Zicatela and the Mexican Pipeline: What It Is, When to Go, and Whether You Should Surf It
What Is the Mexican Pipeline
The Mexican Pipeline is the popular name for the surf break at Playa Zicatela in Puerto Escondido, Oaxaca. The name comes from the hollow, cylindrical shape of the waves — which mirror the famous Banzai Pipeline on Oahu's North Shore — and from the fact that the waves break in very shallow water over a sand bottom, producing the violent shore break that characterizes the most powerful beach breaks in the world.

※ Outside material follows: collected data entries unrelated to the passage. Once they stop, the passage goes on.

(** * json_to_csv: flattening the 2026 budget report into table rows

    A shallow embedding of [src/data/json_to_csv.py] and the properties its
    specification states about it.

    - [PyValue]: the values [json.load] builds, and the dynamic operations
      the script performs on them ([.get], [.items()], iteration), each with
      the exception Python raises on a receiver of the wrong type.
    - [Flattener]: [flatten_json_to_rows], loop by loop as in the source.
    - [Document]: the document as the specification describes it, its
      traversal and the row of each node.
    - [Heap]: [flatten_json_to_rows] once more, over a store of Python
      objects: dicts and lists live at addresses, and the rows are
      appended in place to the list that the call allocates.
    - [Shell]: [main], over a file system and the library calls it makes
      ([json.load], [open], [csv.DictWriter], [print], the formatting of a
      value), each of which may raise.

    The properties come in three parts: those the specification states, on
    well-formed documents; those the code shows beyond it: which documents
    the flattener accepts, what it returns on them, and how a run of the
    shell ends; and the agreement of two runs on one document, from the
    refinement of the flattener over values by the one over the store. *)

From Stdlib Require Import ZArith Ascii String Floats.PrimFloat.
From stdpp Require Import gmap strings list pretty.

Set Warnings "-register-all".

(** ** Python values and the exceptions of dynamic access *)

Module PyValue.

(** What [json.load] returns.  A [dict] keeps its items in insertion order,
    so it is a list of pairs; a real [dict] has pairwise distinct keys. *)
Inductive json : Type :=
| JNull
| JBool (b : bool)
| JInt (n : Z)
| JFloat (x : float)
| JStr (s : string)
| JList (items : list json)
| JDict (items : list (string * json)).

Inductive exn : Type :=
| AttributeError
| TypeError
| OSError
| UnicodeEncodeError
| SystemError.

Inductive result (A : Type) : Type :=
| Ok (a : A)
| Raise (e : exn).
Arguments Ok {A} a.
Arguments Raise {A} e.

Definition bind {A B} (r : result A) (k : A -> result B) : result B :=
  match r with
  | Ok a => k a
  | Raise e => Raise e
  end.

Notation "'let*' x ':=' e 'in' k" := (bind e (fun x => k))
  (at level 10, x name, e at level 200, k at level 200, only parsing).

(** A [for] loop whose body updates the loop-carried state [s] and may
    raise: the first exception leaves the loop. *)
Fixpoint for_each {A S} (xs : list A) (body : A -> S -> result S) (s : S)
  : result S :=
  match xs with
  | [] => Ok s
  | x :: xs' => let* s' := body x s in for_each xs' body s'
  end.

Fixpoint lookup_key (k : string) (kvs : list (string * json)) : option json :=
  match kvs with
  | [] => None
  | (k', v) :: rest => if String.eqb k k' then Some v else lookup_key k rest
  end.

(** [d.get(k, dflt)]: only a [dict] has the method. *)
Definition get (d : json) (k : string) (dflt : json) : result json :=
  match d with
  | JDict kvs => Ok (default dflt (lookup_key k kvs))
  | _ => Raise AttributeError
  end.
Lemma all_finite_gathered (dt : string -> DType) (raw : string -> nat -> list elem)
    (specs : list spec) (indices : list Z) :
  all_finite (compose_action_by_gather dt raw specs indices)
  <-> forall c sp, c ∈ indices -> sp ∈ specs ->
        Forall (fun e => is_finite e = true)
               (spec_slice sp (raw (original_key sp) (Z.to_nat c))).
Proof.
  unfold all_finite, all_elems, elems, compose_action_by_gather. cbn [body].
  set (rd := promote_all _). rewrite Forall_concat, Forall_forall. split.
  - intros H c sp Hc Hsp.
    specialize (H (composed_row dt raw specs rd (Z.to_nat c))).
    unfold composed_row in H. rewrite Forall_concat, Forall_forall in H.
    apply (Forall_finite_convert (dt (original_key sp)) rd). apply H.
    + apply list_elem_of_In, in_map_iff. exists c. split; [done|by apply list_elem_of_In].
    + apply list_elem_of_In, in_map_iff. exists sp. split; [done|by apply list_elem_of_In].
  - intros H row [c [<- Hc]]%list_elem_of_In%in_map_iff.
    unfold composed_row. rewrite Forall_concat, Forall_forall.
    intros l [sp [<- Hsp]]%list_elem_of_In%in_map_iff.
    apply Forall_finite_convert, H; by apply list_elem_of_In.
Qed.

What produces it: Zicatela faces southwest into the open Pacific with no offshore reef or island to reduce the swell energy. The continental shelf drops steeply just offshore, which means swells travel at full energy until they hit the steep sand bank and break suddenly. The result is a wave that goes from open ocean to hollow tube to whitewater in a very short distance, at very high speed.
The Conditions
The Pipeline is active year-round — there is almost never a flat day. Swell peaks from July through September when North Pacific storm systems generate the biggest groundswells. During this period, Zicatela regularly breaks at 10–20 feet. December through April brings smaller, more consistent swell — 4–8 feet, hollow, and fast.
Who Surfs Zicatela
Experienced shortboarders who can read heavy shore break and take serious wipeouts in shallow water. During competition season, you are sharing the water with the world's best. Beginners: go to La Punta or Playa Bacocho. This is not a suggestion — Zicatela will injure or kill you if you are not ready for it.
Watching from Shore
The best thing to do with Zicatela if you are not surfing it: watch it. The beach road has palapa bars, restaurants, and low concrete walls that provide viewing positions across the entire break. During competition season (July–September), the crowd and commentary give it a full sports event quality. Off-season, it is just the Pipeline doing what the Pipeline does.
The Competition Season
The Puerto Escondido Cup runs in August or early September, timed to coincide with peak swell season. Professional surfers from the Championship Tour's top tier compete in waves that are legitimately terrifying to watch from shore. Admission is free. The event turns Zicatela's strip into the most concentrated surf gathering in Mexico for approximately one week.